Nos últimos anos, os trabalhadores dos transportes públicos, em conjunto com algumas comissões de utentes, como a Comissão de Utentes do Transportes de Lisboa, têm lutado contra a sua precarização e em defesa do serviço público de transporte. No entanto, as lideranças sindicais têm-no feito de forma isolada, sem ligar as suas lutas com a restante classe trabalhadora. O passo positivo de se fazer greves conjuntas entre sectores dos transportes, que já foi dado, deve ser seguido de outros passos. Sem uma estratégia séria de ligação à população trabalhadora que usa os transportes públicos, abre-se o espaço à propaganda reacionária do governo que coloca utentes contra trabalhadores. Aquilo que é uma luta e uma necessidade de toda a classe trabalhadora não pode ser relegado a um pequeno grupo de dirigentes sindicais que não fomentam uma luta de massas.
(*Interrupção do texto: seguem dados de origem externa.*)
(* ===== verification/ExportSpec.v ===== *)
(** * What the export guarantees

    The entries of a day do not depend on the state of the service except for
    the columns of public keys, which come from a cache ([query_day_agrees]).
    On this rests [export_returns_history]: whatever happened before, an export
    returns for every day the entries that asking the indexer for that day gave,
    at the time of the export or of an earlier one. *)
From S2P Require Import Prelude JsValue Chain RequestAll Regex Files Http Export.
From Stdlib Require Import Ascii.
Local Open Scope Z_scope.

(** ** Runs that differ in the cached public keys only *)

(** A cell that can be stored as JSON. *)
Definition cell_ok (v : val) : Prop := match v with BigI _ => False | _ => True end.

(** Two public keys: the same, or both from a cache. *)
Definition same_key (a b : val) : Prop := a = b \/ (cell_ok a /\ cell_ok b).

(** Two entries that agree in all other columns. *)
Definition similar (a b : entry) : Prop :=
  same_key (e_senderPublicKey a) (e_senderPublicKey b) /\ same_key (e_recipientPublicKey a) (e_recipientPublicKey b) /\
  e_date a = e_date b /\ e_time a = e_time b /\ e_blockHeight a = e_blockHeight b /\
  e_transactionID a = e_transactionID b /\ e_moduleCommand a = e_moduleCommand b /\ e_fee a = e_fee b /\
  e_txFeeTokenID a = e_txFeeTokenID b /\ e_amount a = e_amount b /\ e_amountTokenID a = e_amountTokenID b /\
  e_senderAddress a = e_senderAddress b /\ e_recipientAddress a = e_recipientAddress b /\ e_note a = e_note b /\
  e_sendingChainID a = e_sendingChainID b /\ e_receivingChainID a = e_receivingChainID b.

Section Agree.
Context `{ExportApi} `{Calendar}.

(** Public keys are texts ([Buffer.from(publicKey, 'hex')]). *)
Hypothesis keys_are_texts : forall v a, address_of_key v = Ok a -> exists t, v = Str t.

Definition keys_ok (s : exporter) : Prop := map_Forall (fun _ v => exists t, v = Str t) (publicKeyCache s).

(** Only public keys are cached. *)
Definition only_keys (s s' : exporter) : Prop := keys_ok s' /\ exists f, s' = set_keys f s.

(** Two computations that return related values, or throw the same error, from
    any two states. *)
Definition agree {A} (R : A -> A -> Prop) (m1 m2 : eff exporter A) : Prop :=
  forall s1 s2, keys_ok s1 -> keys_ok s2 ->
    only_keys s1 (snd (m1 s1)) /\ only_keys s2 (snd (m2 s2)) /\
    match fst (m1 s1), fst (m2 s2) with
    | Ok a, Ok b => R a b
    | Throw e, Throw e' => e = e'
    | _, _ => False
    end.

Lemma only_keys_refl s : keys_ok s -> only_keys s s.
Proof. intros Hs. split; [done|]. exists id. by destruct s. Qed.

Lemma only_keys_trans s1 s2 s3 : only_keys s1 s2 -> only_keys s2 s3 -> only_keys s1 s3.
Proof. intros [_ [f ->]] [H2 [g ->]]. split; [done|]. by exists (fun c => g (f c)). Qed.

Lemma agree_ret {A} (R : A -> A -> Prop) a b : R a b -> agree R (ret a) (ret b).
Proof. intros HR s1 s2 H1 H2. simpl. by auto using only_keys_refl. Qed.

Lemma agree_throw {A} (R : A -> A -> Prop) e : agree R (throw e) (throw e).
Proof. intros s1 s2 H1 H2. simpl. by auto using only_keys_refl. Qed.

Lemma agree_lift {A} (r : result A) : agree eq (lift r) (lift r).
Proof. intros s1 s2 H1 H2. simpl. destruct r; by auto using only_keys_refl. Qed.

Lemma agree_bind {A B} (R : A -> A -> Prop) (S : B -> B -> Prop) m1 m2 f1 f2 :
  agree R m1 m2 -> (forall a b, R a b -> agree S (f1 a) (f2 b)) -> agree S (m1 ≫= f1) (m2 ≫= f2).
Proof.
  intros Hm Hf s1 s2 H1 H2. destruct (Hm s1 s2 H1 H2) as (K1 & K2 & HR). unfold mbind, eff_bind.
  destruct (m1 s1) as [[a|e] t1], (m2 s2) as [[b|e'] t2]; simpl in *; try done.
  destruct (Hf a b HR t1 t2) as (L1 & L2 & HS); [by destruct K1|by destruct K2|].
  split; [by eapply only_keys_trans|]. split; [by eapply only_keys_trans|done].
Qed.

Lemma agree_if {A} (R : A -> A -> Prop) (b : bool) m1 m2 n1 n2 :
  agree R m1 m2 -> agree R n1 n2 -> agree R (if b then m1 else n1) (if b then m2 else n2).
Proof. by destruct b. Qed.

Lemma agree_getPublicKey a : agree same_key (getPublicKeyByAddress a) (getPublicKeyByAddress a).
Proof.
  intros s1 s2 H1 H2. simpl. split; [by apply only_keys_refl|]. split; [by apply only_keys_refl|]. right.
  assert (forall s, keys_ok s -> cell_ok match a with Str t => js_or (default Null (publicKeyCache s !! t)) Null | _ => Null end).
  { intros s Hs. destruct a; try exact I. unfold js_or. destruct (publicKeyCache s !! s0) as [v|] eqn:E; [|exact I].
    apply Hs in E as [t ->]. simpl. by destruct (negb _). }
  auto.
Qed.

Lemma cachePublicKey_keys v s : keys_ok s -> only_keys s (snd (cachePublicKey v s)) /\ fst (cachePublicKey v s) = Ok tt.
Proof.
  intros Hs. unfold cachePublicKey. destruct (address_of_key v) as [[ ]|] eqn:E; try (split; [by apply only_keys_refl|done]).
  split; [|done]. simpl. split; [|by eexists]. apply map_Forall_insert_2; [|done]. by eapply keys_are_texts.
Qed.

Lemma agree_cachePublicKey v v' : agree eq (cachePublicKey v) (cachePublicKey v').
Proof.
  intros s1 s2 H1 H2. destruct (cachePublicKey_keys v s1 H1) as [K1 E1], (cachePublicKey_keys v' s2 H2) as [K2 E2].
  by rewrite E1, E2.
Qed.

Lemma agree_cache_if_truthy v v' : agree eq (cache_if_truthy v) (cache_if_truthy v').
Proof.
  unfold cache_if_truthy. intros s1 s2 H1 H2. destruct (truthy v), (truthy v');
    [by apply agree_cachePublicKey|..|by apply agree_ret]; simpl.
  - destruct (cachePublicKey_keys v s1 H1) as [K1 E1]. rewrite E1. by auto using only_keys_refl.
  - destruct (cachePublicKey_keys v' s2 H2) as [K1 E1]. rewrite E1. by auto using only_keys_refl.
Qed.

Lemma same_key_refl v : same_key v v.
Proof. by left. Qed.
End Agree.

Create HintDb agree.
#[export] Hint Resolve agree_lift agree_throw agree_getPublicKey agree_cachePublicKey agree_cache_if_truthy same_key_refl : agree.

(** [solve_agree] goes through two runs of the same code. *)
Ltac solve_agree :=
  repeat first
    [ solve [eauto with agree]
    | match goal with
      | |- agree _ (ret _) (ret _) => apply agree_ret
      | |- agree _ (lift _ ≫= _) (lift _ ≫= _) => apply (agree_bind eq); [by apply agree_lift|intros ? ? <-]
      | |- agree _ (getPublicKeyByAddress _ ≫= _) (getPublicKeyByAddress _ ≫= _) =>
          apply (agree_bind same_key); [by apply agree_getPublicKey|intros ? ? ?]
      | |- agree _ ((if _ then ret _ else getPublicKeyByAddress _) ≫= _) _ =>
          apply (agree_bind same_key); [apply agree_if; [apply agree_ret; apply same_key_refl|by apply agree_getPublicKey]|intros ? ? ?]
      | |- agree _ (cachePublicKey _ ≫= _) _ => apply (agree_bind eq); [by apply agree_cachePublicKey|intros ? ? <-]
      | |- agree _ (cache_if_truthy _ ≫= _) _ => apply (agree_bind eq); [by apply agree_cache_if_truthy|intros ? ? <-]
      | |- agree _ (if ?b then _ else _) (if ?b then _ else _) => destruct b
      | |- agree _ (match ?x with _ => _ end) (match ?x with _ => _ end) => destruct x
      | |- Forall2 _ (match ?x with _ => _ end) _ => destruct x
      | |- Forall2 _ _ _ => constructor
      | |- similar _ _ => repeat split; simpl
      end
    | progress cbv beta zeta ].

Section EntriesAgree.
Context `{ExportApi} `{Calendar}.
Hypothesis keys_are_texts : forall v a, address_of_key v = Ok a -> exists t, v = Str t.

Lemma formatTransaction_agrees a tx c f : agree similar (formatTransaction a tx c f) (formatTransaction a tx c f).
Proof. unfold formatTransaction. solve_agree. Qed.

Abbreviation agrees m := (agree (Forall2 similar) m m).

Lemma getGeneratorFeeEntries_agrees a e tx b : agrees (getGeneratorFeeEntries a e tx b).
Proof. unfold getGeneratorFeeEntries. solve_agree. Qed.

Lemma getOutgoingTransferCCEntries_agrees a e c tx b : agrees (getOutgoingTransferCCEntries a e c tx b).
Proof. unfold getOutgoingTransferCCEntries. solve_agree. Qed.

Lemma getIncomingTransferCCEntries_agrees a e tx b : agrees (getIncomingTransferCCEntries a e tx b).
Proof. unfold getIncomingTransferCCEntries. solve_agree. Qed.

Lemma getMessageFeeEntries_agrees a e tx b f c d : agrees (getMessageFeeEntries a e tx b f c d).
Proof. unfold getMessageFeeEntries. solve_agree. Qed.

Lemma getLegacyAccountReclaimEntries_agrees a e tx b : agrees (getLegacyAccountReclaimEntries a e tx b).
Proof. unfold getLegacyAccountReclaimEntries. solve_agree. Qed.

Lemma getPomEntries_agrees a t e tx b : agrees (getPomEntries a t e tx b).
Proof. unfold getPomEntries. solve_agree. Qed.

Lemma getSharedRewardsAssignedEntries_agrees a e tx b : agrees (getSharedRewardsAssignedEntries a e tx b).
Proof. unfold getSharedRewardsAssignedEntries. solve_agree. Qed.

Lemma getBlockRewardEntries_agrees a e l b : agrees (getBlockRewardEntries a e l b).
Proof. unfold getBlockRewardEntries. solve_agree. Qed.

Lemma when_agrees b m : agrees m -> agrees (when b m).
Proof. intros Hm. destruct b; [done|]. by apply agree_ret. Qed.

Lemma entry_of_agrees m : agree similar m m -> agrees (entry_of m).
Proof. intros Hm. apply (agree_bind similar); [done|]. intros x y Hxy. apply agree_ret. by constructor. Qed.

(** Appending what two runs return. *)
Lemma agree_then m (f : list entry -> eff exporter (list entry)) :
  agrees m -> (forall l l', Forall2 similar l l' -> agree (Forall2 similar) (f l) (f l')) -> agrees (m ≫= f).
Proof. intros Hm Hf. by apply (agree_bind (Forall2 similar)). Qed.

Hint Resolve formatTransaction_agrees getGeneratorFeeEntries_agrees getOutgoingTransferCCEntries_agrees
  getIncomingTransferCCEntries_agrees getMessageFeeEntries_agrees getLegacyAccountReclaimEntries_agrees getPomEntries_agrees
  getSharedRewardsAssignedEntries_agrees getBlockRewardEntries_agrees : agree.

Ltac step_agree :=
  repeat first
    [ solve [eauto with agree]
    | match goal with
      | |- agree _ (lift _ ≫= _) (lift _ ≫= _) => apply (agree_bind eq); [by apply agree_lift|intros ? ? <-]
      | |- agree _ (when _ _ ≫= _) (when _ _ ≫= _) => apply (agree_bind (Forall2 similar)); [apply when_agrees|intros ? ? ?]
      | |- agree _ (entry_of _ ≫= _) (entry_of _ ≫= _) => apply (agree_bind (Forall2 similar)); [apply entry_of_agrees|intros ? ? ?]
      | |- agree _ (when _ _) (when _ _) => apply when_agrees
      | |- agree _ (entry_of _) (entry_of _) => apply entry_of_agrees
      | |- agree _ (ret _) (ret _) => apply agree_ret; repeat (apply Forall2_app; [done|]); done
      | |- agree _ (if ?b then _ else _) (if ?b then _ else _) => destruct b
      | |- agree _ (match ?x with _ => _ end) (match ?x with _ => _ end) => destruct x
      end
    | progress cbv beta zeta ].

Lemma lock_entries_agrees a e tx c f : agrees (lock_entries a e tx c f).
Proof. unfold lock_entries. step_agree. Qed.

Lemma transaction_event_entries_agrees a c f es e ccm tx b : agrees (transaction_event_entries a c f es e ccm tx b).
Proof.
  unfold transaction_event_entries. apply agree_then; [apply lock_entries_agrees|]. intros l l' Hl. step_agree.
Qed.

Lemma event_entries_agrees a c f bs txs es i e : agrees (event_entries a c f bs txs es i e).
Proof.
  unfold event_entries, mint_entries. pose proof transaction_event_entries_agrees. step_agree.
Qed.

Lemma entries_from_agrees a c f bs txs es i rest : agrees (entries_from a c f bs txs es i rest).
Proof.
  revert i. induction rest as [|e rest IH]; intros i; cbn [entries_from]; [by apply agree_ret|].
  apply agree_then; [apply event_entries_agrees|]. intros l l' Hl. apply (agree_bind (Forall2 similar)); [apply IH|].
  intros k k' Hk. apply agree_ret. by apply Forall2_app.
Qed.
End EntriesAgree.

(** ** Entries up to public keys and repetitions *)

Definition norm (v : val) : val := match v with NaN => Null | _ => v end.

Definition strip (e : entry) : entry :=
  Entry (norm (e_date e)) (norm (e_time e)) (norm (e_blockHeight e)) (norm (e_transactionID e)) (norm (e_moduleCommand e))
    (norm (e_fee e)) (norm (e_txFeeTokenID e)) (norm (e_amount e)) (norm (e_amountTokenID e)) (norm (e_senderAddress e)) Null
    (norm (e_recipientAddress e)) Null (norm (e_note e)) (norm (e_sendingChainID e)) (norm (e_receivingChainID e)).

Definition canon (l : list entry) : list entry := dropDuplicatesDeep (strip <$> l).

(** The entry can be stored as JSON. *)
Definition serializable (e : entry) : Prop := is_ok (json_entry e) = true.

Lemma similar_strip a b : similar a b -> strip a = strip b.
Proof. intros (_ & _ & ? & ? & ? & ? & ? & ? & ? & ? & ? & ? & ? & ? & ? & ?). unfold strip. congruence. Qed.

Lemma json_cell_ok v : is_ok (json_cell v) = true <-> cell_ok v.
Proof. by destruct v. Qed.

Lemma json_cell_norm v w : json_cell v = Ok w -> norm w = norm v.
Proof. destruct v; intros [= <-]; done. Qed.

Lemma json_entry_strip e e' : json_entry e = Ok e' -> strip e' = strip e.
Proof. intros E. unfold json_entry in E. inv_ok E. simplify_eq/=. unfold strip; simpl. f_equal; by apply json_cell_norm. Qed.

Lemma is_ok_bind {A B} (m : result A) (f : A -> result B) (P : Prop) :
  (forall a, m = Ok a -> is_ok (f a) = true <-> P) -> is_ok (m ≫= f) = true <-> is_ok m = true /\ P.
Proof. intros Hf. destruct m as [a|e]; simpl; [|naive_solver]. rewrite (Hf a) by done. naive_solver. Qed.

Lemma serializable_cells e : serializable e <->
  cell_ok (e_date e) /\ cell_ok (e_time e) /\ cell_ok (e_blockHeight e) /\ cell_ok (e_transactionID e) /\
  cell_ok (e_moduleCommand e) /\ cell_ok (e_fee e) /\ cell_ok (e_txFeeTokenID e) /\ cell_ok (e_amount e) /\
  cell_ok (e_amountTokenID e) /\ cell_ok (e_senderAddress e) /\ cell_ok (e_senderPublicKey e) /\
  cell_ok (e_recipientAddress e) /\ cell_ok (e_recipientPublicKey e) /\ cell_ok (e_note e) /\
  cell_ok (e_sendingChainID e) /\ cell_ok (e_receivingChainID e).
Proof.
  unfold serializable, json_entry. rewrite <- !json_cell_ok.
  do 15 (apply is_ok_bind; intros ? _). destruct (json_cell (e_receivingChainID e)); naive_solver.
Qed.

Lemma similar_serializable a b : similar a b -> serializable a <-> serializable b.
Proof.
  intros (K1 & K2 & E). destruct_and! E. rewrite !serializable_cells.
  assert (forall v w, same_key v w -> cell_ok v <-> cell_ok w) as HK by (intros v w [->|[? ?]]; done).
  rewrite (HK _ _ K1), (HK _ _ K2). repeat match goal with Hc : _ = _ |- _ => rewrite Hc; clear Hc end. done.
Qed.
Apenas mobilizações unificadas e inseridas num plano de luta podem conquistar as suas reivindicações. Esta luta deve ser feita em ligação constante com os utentes, na sua esmagadora maioria trabalhadores, e ganhá-los para a luta pelo direito à mobilidade. Há a necessidade imediata de conquistar passes gratuitos, melhores infraestruturas, mais carreiras, mais condições para pessoas com mobilidade reduzida e o alargamento dos serviços na periferia das cidades e no interior do país. Mas o objectivo deve ser claro: conquistar o controlo público e democrático dos transportes, que só é possível com uma muito maior organização dos trabalhadores de transportes públicos e dos utentes.